LeBow first breached the solid wall of tobacco industry refusal to negotiate legal settlements a year ago, when he reached accord with five of the 22 states that struck a far broader agreement with him Thursday, including Florida. He said Thursday that the tobacco companies' longstanding health and marketing claims were false.
"We are pleased to have reached these historic settlements that will protect Liggett from virtually all smoking-related claims," LeBow said. "We believe that peaceful coexistence on reasonable terms makes far more sense for the tobacco industry than continuing denial of the legal and political reality of today's situation."
The attorneys general applauded LeBow's concession and said his agreement to waive the confidentiality of company documents and discussions with lawyers would allow them to pierce industry secrecy.
"Someone is finally telling the truth," said Grant Woods, attorney general of Arizona. "Using their own documents interpreted by their own people," Woods said, "we will break the back of this conspiracy of lies and deception by the tobacco companies."
The documents that Liggett has agreed to turn over to the states chronicle not only the company's own research results and marketing plans but also confidential discussions involving the four other big tobacco companies.

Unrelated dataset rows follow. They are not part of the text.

(** * Streaming speech endpoint: crossfade, WAV framing, request lifecycle

    A shallow embedding of [app/api/endpoints/speech.py] (and of the header
    parser of [StreamingExampleUsingPyAudio.py]).

    Conventions of the embedding.
    - A numpy array of shape [(channels, samples)] is the list of its rows.
      Samples are exact rationals: the rounding of float32 arithmetic is not
      represented, every arithmetic identity below is an identity of the
      exact values.
    - A Python exception is a value of [exn]; fallible code returns [result].
    - An [async] generator is the list of events it performs when the
      consumer iterates it to the end: status updates, engine calls, yields,
      garbage collection and bulk cleanup, in program order. *)

From Stdlib Require Import String Ascii.
From Stdlib Require Import List Arith ZArith QArith Lia Lqa Bool.
Import ListNotations.

Local Open Scope nat_scope.

(** ** Exceptions and results *)

Inductive exn : Type :=
| HTTPException (status_code : nat)
| ValueError
| IndexError
| ZeroDivisionError
| EngineError            (* whatever [model.generate] raises *)
| CollaboratorError.     (* whatever another collaborator of [app.core] raises *)

Inductive result (A : Type) : Type :=
| Ok (a : A)
| Raise (e : exn).
Arguments Ok {A} a.
Arguments Raise {A} e.

(** ** The fragment of numpy the endpoint uses *)

Module Numpy.

Definition ndarray : Type := list (list Q).

Definition shape0 (a : ndarray) : nat := length a.

Definition shape1 (a : ndarray) : nat :=
  match a with
  | [] => 0
  | r :: _ => length r
  end.

Definition size (a : ndarray) : nat := shape0 a * shape1 a.

Definition at2 (a : ndarray) (c t : nat) : Q := nth t (nth c a []) 0%Q.

(** [a.T] *)
Definition transpose (a : ndarray) : ndarray :=
  map (fun t => map (fun r => nth t r 0%Q) a) (seq 0 (shape1 a)).

(** The bound [-k] of a slice on an axis of length [len].  Python negates
    before it slices, so [-0] is the bound [0]. *)
Definition neg_bound (k len : nat) : nat :=
  if k =? 0 then 0 else len - k.

(** [a[:, :k]] *)
Definition cols_to (k : nat) (a : ndarray) : ndarray := map (firstn k) a.

(** [a[:, k:]] *)
Definition cols_from (k : nat) (a : ndarray) : ndarray := map (skipn k) a.

(** [a[:, :-k]] *)
Definition cols_to_neg (k : nat) (a : ndarray) : ndarray :=
  cols_to (neg_bound k (shape1 a)) a.

(** [a[:, -k:]] *)
Definition cols_from_neg (k : nat) (a : ndarray) : ndarray :=
  cols_from (neg_bound k (shape1 a)) a.

Definition Qnat (n : nat) : Q := inject_Z (Z.of_nat n).

(** [np.linspace(start, stop, num, endpoint=False)]: [num] points
    [start + t * step] with [step = (stop - start) / num]. *)
Definition linspace (start stop : Q) (num : nat) : list Q :=
  map (fun t => (start + Qnat t * ((stop - start) / Qnat num))%Q) (seq 0 num).

(** Broadcasting of two axis lengths: equal, or one of them is 1. *)
Definition bshape (m n : nat) : option nat :=
  if m =? n then Some m
  else if m =? 1 then Some n
  else if n =? 1 then Some m
  else None.

(** Index into an axis that is stretched when its length is 1. *)
Definition bidx (len i : nat) : nat := if len =? 1 then 0 else i.

Definition bat2 (a : ndarray) (c t : nat) : Q :=
  at2 a (bidx (shape0 a) c) (bidx (shape1 a) t).

(** [a * w] for a 2-D [a] and a 1-D [w]; [None] is numpy's
    "operands could not be broadcast together". *)
Definition mul_vec (a : ndarray) (w : list Q) : option ndarray :=
  match bshape (shape1 a) (length w) with
  | None => None
  | Some n =>
      Some (map (fun c =>
              map (fun t => (bat2 a c t * nth (bidx (length w) t) w 0)%Q)
                  (seq 0 n))
            (seq 0 (shape0 a)))
  end.

(** [a + b] for 2-D arrays. *)
Definition add (a b : ndarray) : option ndarray :=
  match bshape (shape0 a) (shape0 b), bshape (shape1 a) (shape1 b) with
  | Some m, Some n =>
      Some (map (fun c =>
              map (fun t => (bat2 a c t + bat2 b c t)%Q) (seq 0 n))
            (seq 0 m))
  | _, _ => None
  end.

Definition clip1 (lo hi x : Q) : Q :=
  if Qle_bool x lo then lo else if Qle_bool hi x then hi else x.

(** [np.clip(a, lo, hi)] *)
Definition clip (a : ndarray) (lo hi : Q) : ndarray :=
  map (map (clip1 lo hi)) a.

(** The samples of [a] in the order [tobytes] writes them (row-major). *)
Definition ravel (a : ndarray) : list Q := concat a.

End Numpy.
Import Numpy.

(** ** Bytes handed to the transport *)

(** A yielded byte string is either literal bytes or
    [astype(np.float32).tobytes()] of a sample sequence: four bytes per
    sample, little-endian IEEE binary32, carried here by the samples. *)
Inductive bytes : Type :=
| Raw (b : list Z)
| Float32 (samples : list Q).

(** [np.clip(a, -1, 1).astype(np.float32).tobytes()] *)
Definition pcm_bytes (a : ndarray) : bytes :=
  Float32 (ravel (clip a (-1) 1)).

(** ** crossfade_pcm *)

Definition crossfade_pcm (prev_pcm : option ndarray) (next_pcm : ndarray)
    (fade_samples : nat) : result (option ndarray * ndarray) :=
  match prev_pcm with
  | None => Ok (None, next_pcm)
  | Some prev =>
      if (shape1 prev <? fade_samples) || (shape1 next_pcm <? fade_samples)
      then Ok (None, next_pcm)
      else
        let fade_out := linspace 1 0 fade_samples in
        let fade_in := linspace 0 1 fade_samples in
        match mul_vec (cols_from_neg fade_samples prev) fade_out with
        | None => Raise ValueError
        | Some faded_prev =>
            match mul_vec (cols_to fade_samples next_pcm) fade_in with
            | None => Raise ValueError
            | Some faded_next =>
                match add faded_prev faded_next with
                | None => Raise ValueError
                | Some blended =>
                    Ok (Some blended, cols_from fade_samples next_pcm)
                end
            end
        end
  end.

(** ** Request lifecycle statuses, events and the effect monad *)

(** The members of [TTSStatus] the endpoint records. *)
Inductive TTSStatus : Type :=
| INITIALIZING
| PROCESSING_TEXT
| CHUNKING
| GENERATING_AUDIO
| CONCATENATING
| FINALIZING
| COMPLETED
| ERROR.

Inductive event : Type :=
| EvStatus (s : TTSStatus)      (* update_tts_status(request_id, s, ...) *)
| EvGenerate (chunk : string)   (* model.generate(text=chunk, ...) is called *)
| EvYield (b : bytes)           (* yield b *)
| EvGc                          (* gc.collect(); torch.cuda.empty_cache() *)
| EvCleanup.                    (* cleanup_memory() *)

(** A computation performs events and then returns or raises. *)
Definition M (A : Type) : Type := (list event * result A)%type.

Definition ret {A} (a : A) : M A := ([], Ok a).

Definition bind {A B} (m : M A) (f : A -> M B) : M B :=
  match m with
  | (tr, Ok a) => let (tr', r) := f a in (tr ++ tr', r)
  | (tr, Raise e) => (tr, Raise e)
  end.

Definition emit (e : event) : M unit := ([e], Ok tt).

Definition raise {A} (e : exn) : M A := ([], Raise e).

Definition lift {A} (r : result A) : M A := ([], r).

(** [try: body / except Exception as e: handler e] *)
Definition try_except {A} (body : M A) (handler : exn -> M A) : M A :=
  match body with
  | (tr, Raise e) => let (tr', r) := handler e in (tr ++ tr', r)
  | (tr, Ok a) => (tr, Ok a)
  end.

(** [try: body / finally: final]; an exception of [final] replaces the
    outcome of [body]. *)
Definition try_finally {A} (body : M A) (final : M unit) : M A :=
  match body, final with
  | (tr, r), (tr', Ok _) => (tr ++ tr', r)
  | (tr, _), (tr', Raise e) => (tr ++ tr', Raise e)
  end.

Declare Scope monad_scope.
Delimit Scope monad_scope with monad.
Notation "x <- m ;; k" := (bind m (fun x => k))
  (at level 61, m at next level, right associativity) : monad_scope.
Notation "m ;; k" := (bind m (fun _ => k))
  (at level 61, right associativity) : monad_scope.
Local Open Scope monad_scope.

Definition when (b : bool) (m : M unit) : M unit := if b then m else ret tt.
(** * beethovision: the frame-synchronised annotation pipeline

    A shallow embedding of the three scripts of [beethovision/fo_utils]
    ([import_dataset.py], [run_mediapipe.py], [custom_export.py]) and the
    properties of them that the specification states.

    Modelling conventions.
    - Python [int] is [Z].
    - Python [float] is IEEE binary64 wherever a script computes with it
      ([Binary64], over the Standard Library's [SpecFloat]): every
      division, product and difference is rounded.  The numbers that the
      scripts only pass on (confidences, landmark coordinates) are the
      rationals they stand for.
    - True division raises [ZeroDivisionError] on a zero divisor.
    - Python [str] is a list of 8-bit characters; [\d] is the ASCII digits.
    - Exceptions are values of [Py.exn]; fallible code returns [Py.result].
    - A FiftyOne document (a sample, a frame) is a finite map from field
      names to the values set on it; the dataset has a schema of declared
      fields, and reading a field that a document has no value of gives
      [None] when the schema declares the field and raises otherwise.  The
      frames of a sample are an association list in increasing frame
      number, the order in which [sample.frames.items()] yields them. *)

From Stdlib Require Import ZArith QArith Qround Qabs Ascii String List Lia.
From Stdlib Require Import Sorting.Sorted SpecFloat.
From stdpp Require Import gmap strings list sorting.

Those competitors quickly went to court Thursday in North Carolina, where Liggett is based, to block the release of the documents,which include notes of the Committee of Counsel, a group of in-house tobacco company lawyers that coordinates industry strategy under the auspices of the Tobacco Institute, a trade association.
Judge William Freeman of Forsythe County Superior Court in Winston-Salem, N.C., issued a temporary restraining order that limits disclosure of proprietary information about the four companies: Philip Morris, R.J. Reynolds, Lorillard and Brown & Williamson.
But many of the records belonging solely to Liggett are being turned over to state lawyers. Florida Attorney General Bob Butterworth said the records confirm how vital information was kept from the public and how tobacco companies targeted young Americans.
Under another term of the agreement announced Thursday, Liggett will pay 25 percent of its pretax profits for the next 25 years to the 22 states. But the company has been struggling for several years, and the payments are not expected to yield much revenue.
The Liggett settlement, which was negotiated over the past several months with the 22 attorneys general and does not require court approval, includes the states of Arizona, Connecticut, Hawaii, Illinois, Iowa, Kansas, Maryland, Michigan, Minnesota, New Jersey, New York, Ohio, Oklahoma, Texas, Utah, Washington and Wisconsin.
The deal expands upon Liggett's previously announced agreement with Florida, Louisiana, Massachusetts, Mississippi and West Virginia. That deal, reached last year, provided for the company to pay these five states $1-million immediately, $440,000 a year over the next nine years, and 2.5 percent of annual pretax income over the next quarter-century.
Rep. Henry Waxman of California said he was gratified by Liggett's admission and it proved that top industry executives lied before his subcommittee three years ago.
The Justice Department has been investigating whether the tobacco executives committed perjury. Federal prosecutors said they would examine the documents as possible evidence of fraud and false statements to Congress.
Some state officials at Thursday's news conference likened Liggett's action to a low-level drug dealer's pleading to lesser charges in exchange for testimony against major traffickers.
"We got the least important culprit to turn state's evidence and give testimony against the really bad guys," said Michigan Attorney General Frank Kelley. "If by giving Liggett some concessions we can obtain incriminating documents, it will aid us immeasurably in the lawsuits we are going to be trying."
_ Times staff writer Lucy Morgan contributed to this report.